Chiamò il fenomeno diffrazione, col significato di separazione, termine latino già usato per la separazione di un flusso d’acqua da parte di un ostacolo.

Grimaldi non vide la stampa della sua opera. Moriva a Bologna infatti il 28 dicembre del  1663, dopo una settimana di intense febbri, e il permesso di pubblicazione sarebbe giunto dopo il maggio del 1664 e l’opera stampata nel 1665.
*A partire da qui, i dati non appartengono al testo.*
Lemma split_on_join sep pieces :
  pieces ≠ [] →
  Forall (λ piece, url.contains sep piece = false) pieces →
  url.split_on sep (url.join (String sep EmptyString) pieces) = pieces.
Proof.
  intros Hne Hfree. induction Hfree as [|piece pieces Hpiece Hfree IH]; [done|].
  destruct pieces as [|piece' pieces].
  - simpl. by apply split_on_free.
  - change (url.join (String sep "") (piece :: piece' :: pieces))
      with (piece +:+ String sep (url.join (String sep "") (piece' :: pieces))).
    rewrite split_on_append by done. by rewrite IH.
Qed.

Lemma parse_piece_encode_pair m kv :
  url.parse_piece m (encode_pair kv) = add_value m kv.
Proof.
  unfold url.parse_piece, encode_pair.
  rewrite !contains_append, !contains_QueryEscape by (right; by right).
  cbn [orb url.contains]. rewrite bool_decide_eq_false_2 by done. cbn [orb].
  rewrite bool_decide_eq_false_2.
  2:{ intros Hempty. apply (f_equal (url.contains "=")) in Hempty.
      rewrite contains_append in Hempty. simpl in Hempty.
      by rewrite orb_true_r in Hempty. }
  change ("=" +:+ url.QueryEscape kv.2)
    with (String "=" (url.QueryEscape kv.2)).
  rewrite cut_append by (apply contains_QueryEscape; right; by left).
  cbn [fst snd]. by rewrite !QueryUnescape_QueryEscape.
Qed.

Lemma foldl_parse_piece m pairs :
  foldl url.parse_piece m (encode_pair <$> pairs) = foldl add_value m pairs.
Proof.
  revert m. induction pairs as [|kv pairs IH]; intros m; [done|].
  rewrite fmap_cons. cbn [foldl]. by rewrite parse_piece_encode_pair, IH.
Qed.

Lemma ParseQuery_encode_pairs pairs :
  url.ParseQuery (url.join "&" (encode_pair <$> pairs)) = foldl add_value ∅ pairs.
Proof.
  unfold url.ParseQuery. destruct pairs as [|kv pairs]; [done|].
  rewrite split_on_join; [apply foldl_parse_piece|done|].
  apply Forall_fmap, Forall_forall. intros kv' _. unfold encode_pair. simpl.
  rewrite !contains_append, !contains_QueryEscape by by left. done.
Qed.

Lemma foldl_add_value_key (m : gmap string (list string)) k vals :
  foldl add_value m (pair k <$> vals)
  = match vals with
    | [] => m
    | _ => <[k := default [] (m !! k) ++ vals]> m
    end.
Proof.
  revert m. induction vals as [|value vals IH]; intros m; [done|].
  rewrite fmap_cons. cbn [foldl]. rewrite IH.
  destruct vals as [|value' vals]; [done|].
  unfold add_value. cbn [fst snd].
  rewrite lookup_insert_eq, insert_insert_eq. cbn [default from_option id].
  by rewrite <-app_assoc.
Qed.

Lemma foldl_add_value_keys (v m : gmap string (list string)) ks k' :
  no_empty_value v → NoDup ks → (∀ k, k ∈ ks → m !! k = None) →
  foldl add_value m (k ← ks; pair k <$> default [] (v !! k)) !! k'
  = if decide (k' ∈ ks) then v !! k' else m !! k'.
Proof.
  intros Hv. revert m. induction ks as [|k ks IH]; intros m Hnodup Hm.
  { rewrite decide_False by (by intros ?%elem_of_nil). done. }
  apply NoDup_cons in Hnodup as [Hk Hnodup].
  rewrite bind_cons, foldl_app, foldl_add_value_key.
  assert (m !! k = None) as Hmk by (apply Hm; left).
  destruct (v !! k) as [vals|] eqn:Hvk; cbn [default from_option id].
  - destruct vals as [|value vals]; [by destruct (Hv k [] Hvk)|].
    rewrite IH; [|done|].
    2:{ intros k0 Hk0. rewrite lookup_insert_ne by by intros ->.
        apply Hm. by right. }
    rewrite Hmk. cbn [default from_option id app].
    destruct (decide (k' = k)) as [->|Hne].
    + rewrite decide_False by done. rewrite lookup_insert_eq.
      rewrite decide_True by left. by rewrite Hvk.
    + rewrite lookup_insert_ne by done.
      destruct (decide (k' ∈ ks)) as [Hin|Hout].
      * by rewrite decide_True by by right.
      * rewrite decide_False; [done|]. by intros [?|?]%elem_of_cons.
  - rewrite IH; [|done|by intros k0 Hk0; apply Hm; right].
    destruct (decide (k' = k)) as [->|Hne].
    + rewrite decide_False by done. rewrite decide_True by left.
      by rewrite Hmk, Hvk.
    + destruct (decide (k' ∈ ks)) as [Hin|Hout].
      * by rewrite decide_True by by right.
      * rewrite decide_False; [done|]. by intros [?|?]%elem_of_cons.
Qed.
(** The value found, or the default. *)
Definition default_if_absent {A : Type} (default : A) (found : option A) : A :=
  match found with
  | Some v => v
  | None => default
  end.

(** [a <= b] on Python strings. *)
Definition str_le (a b : string) : Prop := String.leb a b = true.

(** [a < b] on Python strings. *)
Definition str_lt (a b : string) : Prop := String.ltb a b = true.

(** A list of strings in strictly ascending order. *)
Definition ascending (l : list string) : Prop :=
  forall i j a b,
    (i < j)%nat -> l !! i = Some a -> l !! j = Some b -> str_lt a b.

(** White space is single blanks between other characters: every white
    space character is a blank, and the character after it, if there is
    one, is not white space. *)
Definition single_blanks (s : string) : Prop :=
  forall i c,
    String.get i s = Some c -> is_space c = true ->
    c = " "%char /\
    forall d, String.get (S i) s = Some d -> is_space d = false.

(** The characters of a string that are not white space. *)
Definition visible (s : string) : list ascii :=
  List.filter (fun c => negb (is_space c)) (chars s).

(** A cell with a text that is not blank. *)
Definition has_text (c : Preprocessor.cell) : Prop :=
  exists text, c = Some text /\ strip text <> "".

(** [single_blanks] as a test that runs along the string; [prev] tells
    that the character before is white space. *)
Fixpoint blanks_ok (prev : bool) (s : string) : bool :=
  match s with
  | EmptyString => true
  | String c s' =>
      if is_space c then Ascii.eqb c " " && negb prev && blanks_ok true s'
      else blanks_ok false s'
  end.

(** The test of the valid mask on one cell. *)
Definition valid_cell (c : Preprocessor.cell) : bool :=
  negb (Preprocessor.isna c) && negb (Preprocessor.is_blank c).

End Spec.

(* ===================================================================== *)
(** * Facts about strings *)
(* ===================================================================== *)

Section StringFacts.
Import PyStr.






End StringFacts.

(* ===================================================================== *)
(** * Facts about the stable descending sort *)
(* ===================================================================== *)

Section SortFacts.
Import Py Spec.
Context {A : Type} (key : A -> Z).

Lemma insert_desc_perm x l : insert_desc key x l ≡ₚ x :: l.
Proof.
  induction l as [|y l IH]; simpl; [reflexivity|].
  destruct (key x <? key y)%Z; [|reflexivity].
  rewrite IH. apply Permutation_swap.
Qed.

Lemma sorted_desc_perm l : sorted_desc key l ≡ₚ l.
Proof.
  induction l as [|x l IH]; simpl; [reflexivity|].
  rewrite insert_desc_perm. now rewrite IH.
Qed.

Lemma insert_desc_chain x l : desc_chain key l -> desc_chain key (insert_desc key x l).
Proof.
  induction 1 as [|y l Hy Hl IH]; simpl.
  - constructor; constructor.
  - destruct (key x <? key y)%Z eqn:E.
    + apply Z.ltb_lt in E. constructor; [|exact IH].
      rewrite insert_desc_perm. constructor; [lia | exact Hy].
    + apply Z.ltb_ge in E. constructor; [|constructor; assumption].
      constructor; [exact E|].
      eapply Forall_impl; [exact Hy|]. simpl. intros; lia.
Qed.

Lemma sorted_desc_chain l : desc_chain key (sorted_desc key l).
Proof.
  induction l as [|x l IH]; simpl; [constructor | now apply insert_desc_chain].
Qed.

Lemma desc_chain_descending l : desc_chain key l -> descending key l.
Proof.
  induction 1 as [|x l Hx Hl IH]; intros i j a b Hij Hi Hj.
  - discriminate.
  - destruct j as [|j]; [lia|]. simpl in Hj.
    destruct i as [|i]; simpl in Hi.
    + injection Hi as <-. rewrite Forall_forall in Hx.
      apply Hx. eapply list_elem_of_lookup_2, Hj.
    + eapply (IH i j); [lia | eassumption | eassumption].
Qed.


Lemma insert_desc_with_key x l k :
  desc_chain key l ->
  with_key key k (insert_desc key x l) = with_key key k (x :: l).
Proof.
  unfold with_key.
  induction 1 as [|y l Hy Hl IH]; simpl; [reflexivity|].
  destruct (key x <? key y)%Z eqn:E; [|reflexivity].
  apply Z.ltb_lt in E.
  rewrite !filter_cons in *.
  destruct (decide (key y = k)) as [Ey|Ey], (decide (key x = k)) as [Ex|Ex];
    try (exfalso; lia); rewrite IH; reflexivity.
Qed.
Il libro di Grimaldi ebbe pochissima diffusione, ma il suo esperimento della diffrazione fu reso noto soprattutto dal gesuita francese Honoré Fabri  (1607-88) nel Dialogi physici sex quorum primum est de Lumine (1669): il primo dei sei dialoghi contiene la descrizione dell’esperimento della diffrazione di Grimaldi (ma non accetta la sua spiegazione).

Un resoconto sintetico del De lumine apparve sulle Philosophical Transactions della Royal Society nel 1672 e portò Hooke ad eseguire i suoi esperimenti sulla diffrazione (da lui chiamata ‘inflessione’). Newton, invece, ne ebbe notizia dalla lettura di Fabri e dopo avere effettuato accurati esperimenti negò nel 1686 la reale esistenza delle frange scure interne mentre nella sua Ottica attribuisce le frange esterne colorate alla rifrazione. Una corretta descrizione della diffrazione si avrà solo con Joseph von Fraunhofer nel XIX secolo.

A Grimaldi fu intitolato un cratere lunare (vicino al cratere Riccioli).

Titolo completo: Physico-mathesis de lumine, coloribus, et iride, aliisque adnexis libri duo, in quorum primo asseruntur nova experimenta, & rationes ab iis deductae pro substantialitate luminis. In secundo autem dissolvuntur argumenta in primo adducta, et probabiliter sustineri posse docetur sentential peripatetica de accidentalitate luminis. Qua occasione de hactenus incognita luminis diffusione, de reflexionis, refractionis, ac diffractionis modo et causis, de visione, deque speciebus intentionalibus visibilium et audibilium, ac de substantiali magnetis efluvio omnia corpora pervadente, non pauca scitu digna proferuntur, et speciale etiam argumento impugnantur atomistae (Bologna, 1665).